> _WORK ITEM_
Would you please retype, exactly, the lines of the listing below between the line with "- eapply chain_gone;" and the line with "From S2P Require Import Seek.", inclusive?

> _RECORD EXTRACTS_
Lemma later_grown b0 b start0 ms0 :
  backend_rep b0 start0 ms0 → closed_full (QueueBackend.segments b0) → later b0 b →
  ∃ start ms k l, grown b0 b start ms k l.
Proof.
  intros Hb0 Hf0. induction 1 as [|a b1 b2 _ IH Ha Hrun].
  { exists start0, ms0, 0%nat, []. constructor; try done. by rewrite app_nil_r. }
  destruct IH as (start & ms & k & l & [Hrep Hcfg Hfull Hlab Hnew Hgone Hhead]).
  destruct a as [os x|smallest clock]; cbn [run_act] in Hrun.
  - destruct (push_refines os b1 start ms x Hrep) as (b' & r & Hp & Hc' & Ht' & Hspec); [by destruct Ha as (?&?&?&?&?&?)..|].
    rewrite Hp in Hrun. injection Hrun as <-.
    destruct (push_labels os b1 start ms x b' r Hrep Ha Hp) as (l' & Hlab' & Hnew' & Hfull').
    assert (∃ ms', backend_rep b' start ms' ∧ QueueBackend.head b1 ≤ QueueBackend.head b') as (ms' & Hrep' & Hhd).
    { destruct r; destruct Hspec as (_ & Hr); [exists (ms ++ [x])|destruct Hr as [Hr _]; exists ms]; (split; [done|]);
        rewrite (backend_rep_next _ _ _ Hr), (backend_rep_next _ _ _ Hrep), ?zlen_app, ?zlen_cons, ?zlen_nil; lia. }
    exists start, ms', k, (l ++ l'). constructor; try done; [congruence|by apply Hfull'|by rewrite Hlab', Hlab, app_assoc| |lia].
    apply Forall_app. split; [done|]. eapply Forall_impl; [exact Hnew'|]. rewrite Hcfg. intros p [? ?]. split; [lia|done].
  - destruct Ha as (Hclock & Hlens & Htotal).
    destruct (gc_refines b1 start ms smallest clock Hrep Hclock Hlens Htotal)
      as (n & start' & b' & paths & Hgc & Hrep' & Hle & Hc' & Hh' & Hseg & _ & _ & H0' & Hn & Hrm & _).
    rewrite Hgc in Hrun. injection Hrun as <-.
    assert (Forall (λ p, p.1 < start') (take n (labels (QueueBackend.segments b1)))) as Hg.
    { destruct (decide (n ≤ length (QueueBackend.segments b1))%nat).
      - eapply chain_gone; [apply (br_chain _ _ _ Hrep)|done|done| |done].
        intros i s Hs Hi. destruct (Segment.closed s) eqn:E; [done|]. exfalso. apply (Hrm _ _ Hs Hi). by left.
      - exfalso. destruct Hn as (s & Hs & _); [lia|]. apply lookup_lt_Some in Hs. lia. }
    rewrite Hlab in Hg. rewrite take_app in Hg. apply Forall_app in Hg as [Hg _].
    exists start', (drop (Z.to_nat (start' - start)) ms), (k + n)%nat, (drop (n - length (drop k (labels (QueueBackend.segments b0)))) l).
    constructor; try done; [congruence| | | | |lia].
    + rewrite Hseg. by apply Forall_drop.
    + rewrite Hseg. unfold labels at 1. rewrite fmap_drop. fold (labels (QueueBackend.segments b1)).
      by rewrite Hlab, drop_app, drop_drop.
    + by apply Forall_drop.
    + rewrite <-take_take_drop. apply Forall_app. split; [|exact Hg].
      eapply Forall_impl; [exact Hgone|]. intros p Hp. cbn in Hp |- *. lia.
Qed.

(** ** Opening what the checkpoint lists *)

Lemma chain_tail_range start segs ms stop :
  chain start segs ms stop → 0 ≤ start → Forall (λ s, start ≤ Segment.tail s ∧ in_u64 (Segment.tail s)) segs.
Proof.
  induction 1 as [|start s segs ms n msgs stop Hr Ht _ _ IH]; intros Hst; [constructor|].
  pose proof (rep_tail _ _ _ Hr). pose proof (rep_head _ _ _ Hr). pose proof (zlen_nonneg ms).
  constructor; [unfold in_u64; lia|]. eapply Forall_impl; [apply IH; lia|]. intros s' [? ?]. split; [lia|done].
Qed.
(* ===== verification/BackendProps.v ===== *)
(** * Properties of the queue backend

    What [QueueBackend] guarantees in terms of the abstract log of
    [LogSpec.v], and the cases where checkpoints and purging lose messages,
    each with a closed instance on 64-byte segments. *)
From S2P Require Import Prelude.
From S2P Require Import Bytes.
From S2P Require Import Offsets.
From S2P Require Import Text.
From S2P Require Import Settings.
From S2P Require Import Segments.
From S2P Require Import SegmentSpec.
From S2P Require Import SegmentFacts.
From S2P Require Import Recovery.
From S2P Require Import Backend.
From S2P Require Import LogSpec.
From S2P Require Import BackendFacts.
From S2P Require Import Retention.
From S2P Require Import Seek.
From S2P Require Import BackendRecovery.
From S2P Require Import CrashRecovery.

Section props.
Context `{Profile} `{Hasher}.

(** C25: [push] appends to the log under the id [head] and [get] then finds the
    new message and all the earlier ones, across segments; a message too big
    for a segment is refused and the log is unchanged. *)
Theorem backend_push_get os b start ms x :
  backend_rep b start ms → wf_msg x → msg_size x + 4 < 2 ^ 32 → no_faults os → os_zeroes os →
  4 < Config.segment_size (QueueBackend.config b) < 2 ^ 31 → QueueBackend.head b + 1 < 2 ^ 63 →
  ∃ b' r ms', QueueBackend.push os b x.2 x.1 = Done (b', r) ∧ backend_rep b' start ms' ∧
    match r with
    | Ok id => id = start + zlen ms ∧ ms' = ms ++ [x]
    | Err e => e = MessageTooBig ∧ ms' = ms ∧
        (Config.segment_size (QueueBackend.config b) < msg_size x + 4 ∨
         ∃ s, last (QueueBackend.segments b) = Some s ∧ Segment.file_len s ≤ msg_size x + 4)
    end ∧
    ∀ id, 0 ≤ id →
      match entry start ms' id with
      | Some (id', y) => ∃ m, QueueBackend.get b' id = Done (Some m) ∧ message_is m id' y
      | None => QueueBackend.get b' id = Done None
      end.
Proof.
  intros Hb Hx Hbig Hos Hz Hsize Hhead.
  destruct (push_refines os b start ms x) as (b' & r & Hp & _ & _ & Hr); [done..|].
  rewrite (backend_rep_next _ _ _ Hb) in Hr.
  destruct r as [id|e]; [destruct Hr as [-> Hr]|destruct Hr as (-> & Hr & Hbig')];
    eexists _, _, _; (split; [exact Hp|]); (split; [exact Hr|]); (split; [by split|]);
    intros id' Hid; by apply get_refines.
Qed.

(** C29: garbage collection removes the longest prefix of closed segments that
    break a hard limit or are both read by every channel and outside the
    soft limits; the log loses exactly their messages, and their files are
    the ones deleted. *)
Theorem gc_removes b start ms smallest clock :
  backend_rep b start ms → clock_ok clock (QueueBackend.segments b) →
  lens_ok (QueueBackend.segments b) → total_len (QueueBackend.segments b) < 2 ^ 64 →
  ∃ n start' b',
    QueueBackend.gc b smallest clock =
      Done (b', Segment.file_path <$> take n (QueueBackend.segments b)) ∧
    QueueBackend.segments b' = drop n (QueueBackend.segments b) ∧
    backend_rep b' start' (drop (Z.to_nat (start' - start)) ms) ∧ start ≤ start' ∧
    QueueBackend.head b' = QueueBackend.head b ∧
    (∀ i s, QueueBackend.segments b !! i = Some s → (i < n)%nat →
       ¬ kept (QueueBackend.config b) smallest clock (total_len (drop i (QueueBackend.segments b))) s) ∧
    (∀ s, QueueBackend.segments b !! n = Some s →
       kept (QueueBackend.config b) smallest clock (total_len (drop n (QueueBackend.segments b))) s).
Proof.
  intros Hb Hc Hl Ht. destruct (gc_refines b start ms smallest clock Hb Hc Hl Ht)
    as (n & start' & b' & paths & Hgc & Hb' & Hle & _ & Hh & Hs & -> & _ & _ & _ & Hrm & Hkeep).
  exists n, start', b'. by split_and!.
Qed.

(** C30: on a log with increasing timestamps, seeking to a time returns the id
    that separates the messages before it from the others; the search
    terminates. *)
Theorem seek_separates b start ms T :
  backend_rep b start ms → increasing ms → stamped ms →
  QueueBackend.tail b = start → no_empty_segment b →
  ∃ r, QueueBackend.find_id_for_timestamp b T = Done r ∧ start ≤ r ≤ QueueBackend.head b ∧
    ∀ i x, ms !! i = Some x → (start + Z.of_nat i < r ↔ x.1 < T).
Proof.
  intros Hb Hinc Hst Ht Hne.
  destruct (find_id_refines b start ms T Hb Hinc Hst Ht Hne) as (r & Hr & Hrange & Hold & Hnew).
  exists r. split_and!; [done|lia|lia|]. intros i x Hx. split; [by apply Hold|].
  intros Hlt. destruct (Z.lt_ge_cases (start + Z.of_nat i) r); [done|].
  specialize (Hnew i x Hx). lia.
Qed.

(** A purge keeps the messages readable but moves [tail] to [head] and
    closes the last segment. *)
Theorem purge_keeps_log b start ms :
  backend_rep b start ms →
  backend_rep (QueueBackend.purge b) start ms ∧
  QueueBackend.tail (QueueBackend.purge b) = QueueBackend.head b ∧
  QueueBackend.head (QueueBackend.purge b) = QueueBackend.head b.
Proof. apply purge_refines. Qed.
Lemma run_field n s k i ts bs total :
  u32 (MessageHeader.size + as_u32 (zlen bs)) = Done total → (k < 5)%nat →
  run (S n) s (mkPending k i ts bs) =
    (m ← write_field k (Segment.file_mmap s) (Segment.file_offset s) (mkPending k i ts bs);
     run n (Segment.set_mmap s m) (mkPending (S k) i ts bs)).
Proof.
  intros Ht Hk. rewrite run_S. unfold writer_step. cbn [body done_ id clock]. rewrite Ht, bind_Done.
  do 5 (destruct k as [|k]; [by rewrite bind_assoc_outcome|]). lia.
Qed.

Lemma push_steps s bs ts :
  Segment.push s bs ts =
    ('(s, r) ← begin_push s bs ts;
     match r with
     | Ok p => '(s, _) ← run 10 s p; mret (s, Ok (id p))
     | Err e => mret (s, Err e)
     end).
Proof.
  unfold Segment.push, begin_push. destruct (u32 (MessageHeader.size + as_u32 (zlen bs))) as [total| |] eqn:Ht; [|done..].
  rewrite !bind_Done, bind_assoc_outcome. apply bind_ext. intros room. destruct (room <? total).
  { rewrite bind_assoc_outcome. apply bind_ext. intros least. by destruct (_ <=? _). }
  rewrite bind_Done. cbn zeta. unfold Segment.write_message.
  do 3 (rewrite (run_field _ _ _ _ _ _ _ Ht) by lia; cbn [write_field id clock body];
    rewrite ?bind_assoc_outcome; apply bind_ext; intros ?).
  rewrite (run_field _ _ _ _ _ _ _ Ht) by lia. cbn [write_field id clock body].
  rewrite ?bind_assoc_outcome. apply bind_ext. intros m.
  rewrite (run_field _ _ _ _ _ _ _ Ht) by lia. cbn [write_field id clock body].
  rewrite ?bind_assoc_outcome. apply bind_ext. intros h. rewrite ?bind_assoc_outcome. apply bind_ext. intros m2.
  do 2 (rewrite run_S; unfold writer_step at 1; cbn [body done_ id clock]; rewrite Ht, !bind_Done).
  rewrite run_S. unfold writer_step at 1. cbn [body done_ id clock]. rewrite Ht, bind_Done, ?bind_assoc_outcome.
  apply bind_ext. intros o. rewrite bind_Done.
  rewrite run_S. unfold writer_step at 1. cbn [body done_ id clock]. rewrite Ht, bind_Done, ?bind_assoc_outcome.
  apply bind_ext. intros hd. rewrite bind_Done.
  rewrite run_S. unfold writer_step at 1. cbn [body done_ id clock]. rewrite Ht, bind_Done, ?bind_assoc_outcome.
  apply bind_ext. intros st. rewrite ?bind_assoc_outcome. by apply bind_ext.
Qed.

End ops.
(** ** One writer and any number of readers *)

Section race.
Context `{Profile} `{Hasher}.

(** [published] are the messages whose [push] has returned. *)
Record sys : Type := mkSys {
  segment : Segment.t;
  writer : option pending;
  readers : nat → reader;
  published : list msg;
}.

Definition free (r : reader) : Prop := match r with Idle | Got _ _ => True | _ => False end.

Inductive step : sys → sys → Prop :=
| step_begin s rs ms x s' r :
    wf_msg x → msg_size x + 4 < 2 ^ 32 → begin_push s x.2 x.1 = Done (s', r) →
    step (mkSys s None rs ms) (mkSys s' (match r with Ok p => Some p | Err _ => None end) rs ms)
| step_write s p rs ms s' q :
    writer_step s p = Done (s', q) →
    step (mkSys s (Some p) rs ms)
      (mkSys s' q rs (match q with Some _ => ms | None => ms ++ [(clock p, body p)] end))
| step_ask s w rs ms a id :
    free (rs a) → 0 ≤ id < 2 ^ 63 →
    step (mkSys s w rs ms) (mkSys s w (<[a := Ask id]> rs) ms)
| step_read s w rs ms a r :
    reader_step s (rs a) = Done r →
    step (mkSys s w rs ms) (mkSys s w (<[a := r]> rs) ms).

Inductive reachable : sys → Prop :=
| reachable_start s ms n : rep s ms (replicate n 0) → reachable (mkSys s None (λ _, Idle) ms)
| reachable_step x x' : reachable x → step x x' → reachable x'.

(** *** What a reader can rely on while a message is being written *)

Record view (s : Segment.t) (ms : list msg) : Prop := {
  vi_index : Segment.index s = OffsetIndex.mk (Segment.tail s) (offsets 4 ms);
  vi_offset : 4 + total_size ms ≤ Segment.file_offset s < 2 ^ 31;
  vi_tail : 0 ≤ Segment.tail s < 2 ^ 63;
  vi_head : Segment.tail s + zlen ms ≤ Segment.head s;
  vi_wf : Forall wf_msg ms;
  vi_stored i x : ms !! i = Some x →
    stored (Segment.file_mmap s) (4 + total_size (take i ms)) (enc_msg (Segment.tail s + Z.of_nat i) x);
}.

Lemma rep_view s ms rest : rep s ms rest → view s ms.
Proof.
  intros Hr. destruct (rep_sizes _ _ _ Hr) as (Hsz & Hpos & _ & Hlt). pose proof (zlen_nonneg rest).
  pose proof (rep_len_range _ _ _ Hr). constructor; try apply Hr.
  - rewrite (rep_offset _ _ _ Hr). lia.
  - rewrite (rep_head _ _ _ Hr). lia.
  - intros i x Hi. by apply (get_present _ _ _ _ _ Hr).
Qed.

(** A write at or past the end of the published messages. *)
Lemma stored_prefix (m m' : list Z) n off bs :
  stored m off bs → off + zlen bs ≤ n → take (Z.to_nat n) m' = take (Z.to_nat n) m → stored m' off bs.
Proof.
  intros (pre & post & -> & <-) Hn Ht. exists pre, (drop (length (pre ++ bs)) m'). split; [|done].
  rewrite <-(take_drop (length (pre ++ bs)) m') at 1. rewrite app_assoc. f_equal.
  assert (length (pre ++ bs) ≤ Z.to_nat n)%nat as Hle by (rewrite length_app; unfold zlen in *; lia).
  transitivity (take (length (pre ++ bs)) (take (Z.to_nat n) m')); [by rewrite take_take, Nat.min_l|].
  by rewrite Ht, take_take, Nat.min_l, app_assoc, take_app_length by done.
Qed.

Lemma mem_write_prefix m off bs m' n :
  mem_write m off bs = Done m' → 0 ≤ n ≤ off → take (Z.to_nat n) m' = take (Z.to_nat n) m.
Proof.
  unfold mem_write. destruct (_ && _) eqn:E; [|done]. intros [= <-] Hn.
  apply andb_prop in E as [?%Z.leb_le ?%Z.leb_le]. pose proof (zlen_nonneg bs).
  rewrite take_app_le by (rewrite length_take; unfold zlen in *; lia). rewrite take_take. f_equal. lia.
Qed.

Lemma write_field_prefix k m off p m' :
  write_field k m off p = Done m' → 0 ≤ off → take (Z.to_nat off) m' = take (Z.to_nat off) m.
Proof.
  intros Hw Ho. unfold write_field, write_u64, write_u32, MessageHeader.size in Hw.
  do 4 (destruct k as [|k]; [eapply mem_write_prefix; [exact Hw|lia]|]).
  apply bind_Done_iff in Hw as (h & _ & Hw). eapply mem_write_prefix; [exact Hw|lia].
Qed.
Lemma sample_reachable : reachable sample.
Proof.
  unfold sample. eapply reachable_step; [|apply step_drain; [cbn; lia|done]].
  eapply reachable_step; [|apply step_find; cbn; left].
  do 2 (eapply reachable_step; [|apply step_push]). apply reachable_new.
Qed.

Lemma no_dangling_message_witness :
  0%nat ∈ mapped sample ∧ 0%nat ∈ files sample ∧ 0%nat ∉ deleted sample ∧ wait_delete_segment sample ≠ Panic ∧
  ∀ x', wait_delete_segment sample = Done (Some x') → 0%nat ∈ mapped x' ∧ segments x' = segments sample.
Proof. apply (no_dangling_message sample 5 0 sample_reachable). cbn. left. Defined.

Lemma collection_ends_witness :
  (∃ x1 x2, drops 0 sample x1 ∧ wait_delete_segment x1 = Done (Some x2) ∧ drained x2 = [] ∧
    0%nat ∉ mapped x2 ∧ 0%nat ∉ files x2) ∧
  ∀ x', step sample x' → 0%nat ∈ drained x' →
    (count_occ Nat.eq_dec (held x').*2 0 ≤ count_occ Nat.eq_dec (held sample).*2 0)%nat.
Proof. exact (collection_ends sample 0 [] sample_reachable eq_refl). Defined.

End Refs.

> _RESPONSE TO THE EXERCISE_
      - eapply chain_gone; [apply (br_chain _ _ _ Hrep)|done|done| |done].
        intros i s Hs Hi. destruct (Segment.closed s) eqn:E; [done|]. exfalso. apply (Hrm _ _ Hs Hi). by left.
      - exfalso. destruct Hn as (s & Hs & _); [lia|]. apply lookup_lt_Some in Hs. lia. }
    rewrite Hlab in Hg. rewrite take_app in Hg. apply Forall_app in Hg as [Hg _].
    exists start', (drop (Z.to_nat (start' - start)) ms), (k + n)%nat, (drop (n - length (drop k (labels (QueueBackend.segments b0)))) l).
    constructor; try done; [congruence| | | | |lia].
    + rewrite Hseg. by apply Forall_drop.
    + rewrite Hseg. unfold labels at 1. rewrite fmap_drop. fold (labels (QueueBackend.segments b1)).
      by rewrite Hlab, drop_app, drop_drop.
    + by apply Forall_drop.
    + rewrite <-take_take_drop. apply Forall_app. split; [|exact Hg].
      eapply Forall_impl; [exact Hgone|]. intros p Hp. cbn in Hp |- *. lia.
Qed.

(** ** Opening what the checkpoint lists *)

Lemma chain_tail_range start segs ms stop :
  chain start segs ms stop → 0 ≤ start → Forall (λ s, start ≤ Segment.tail s ∧ in_u64 (Segment.tail s)) segs.
Proof.
  induction 1 as [|start s segs ms n msgs stop Hr Ht _ _ IH]; intros Hst; [constructor|].
  pose proof (rep_tail _ _ _ Hr). pose proof (rep_head _ _ _ Hr). pose proof (zlen_nonneg ms).
  constructor; [unfold in_u64; lia|]. eapply Forall_impl; [apply IH; lia|]. intros s' [? ?]. split; [lia|done].
Qed.
(* ===== verification/BackendProps.v ===== *)
(** * Properties of the queue backend

    What [QueueBackend] guarantees in terms of the abstract log of
    [LogSpec.v], and the cases where checkpoints and purging lose messages,
    each with a closed instance on 64-byte segments. *)
From S2P Require Import Prelude.
From S2P Require Import Bytes.
From S2P Require Import Offsets.
From S2P Require Import Text.
From S2P Require Import Settings.
From S2P Require Import Segments.
From S2P Require Import SegmentSpec.
From S2P Require Import SegmentFacts.
From S2P Require Import Recovery.
From S2P Require Import Backend.
From S2P Require Import LogSpec.
From S2P Require Import BackendFacts.
From S2P Require Import Retention.
From S2P Require Import Seek.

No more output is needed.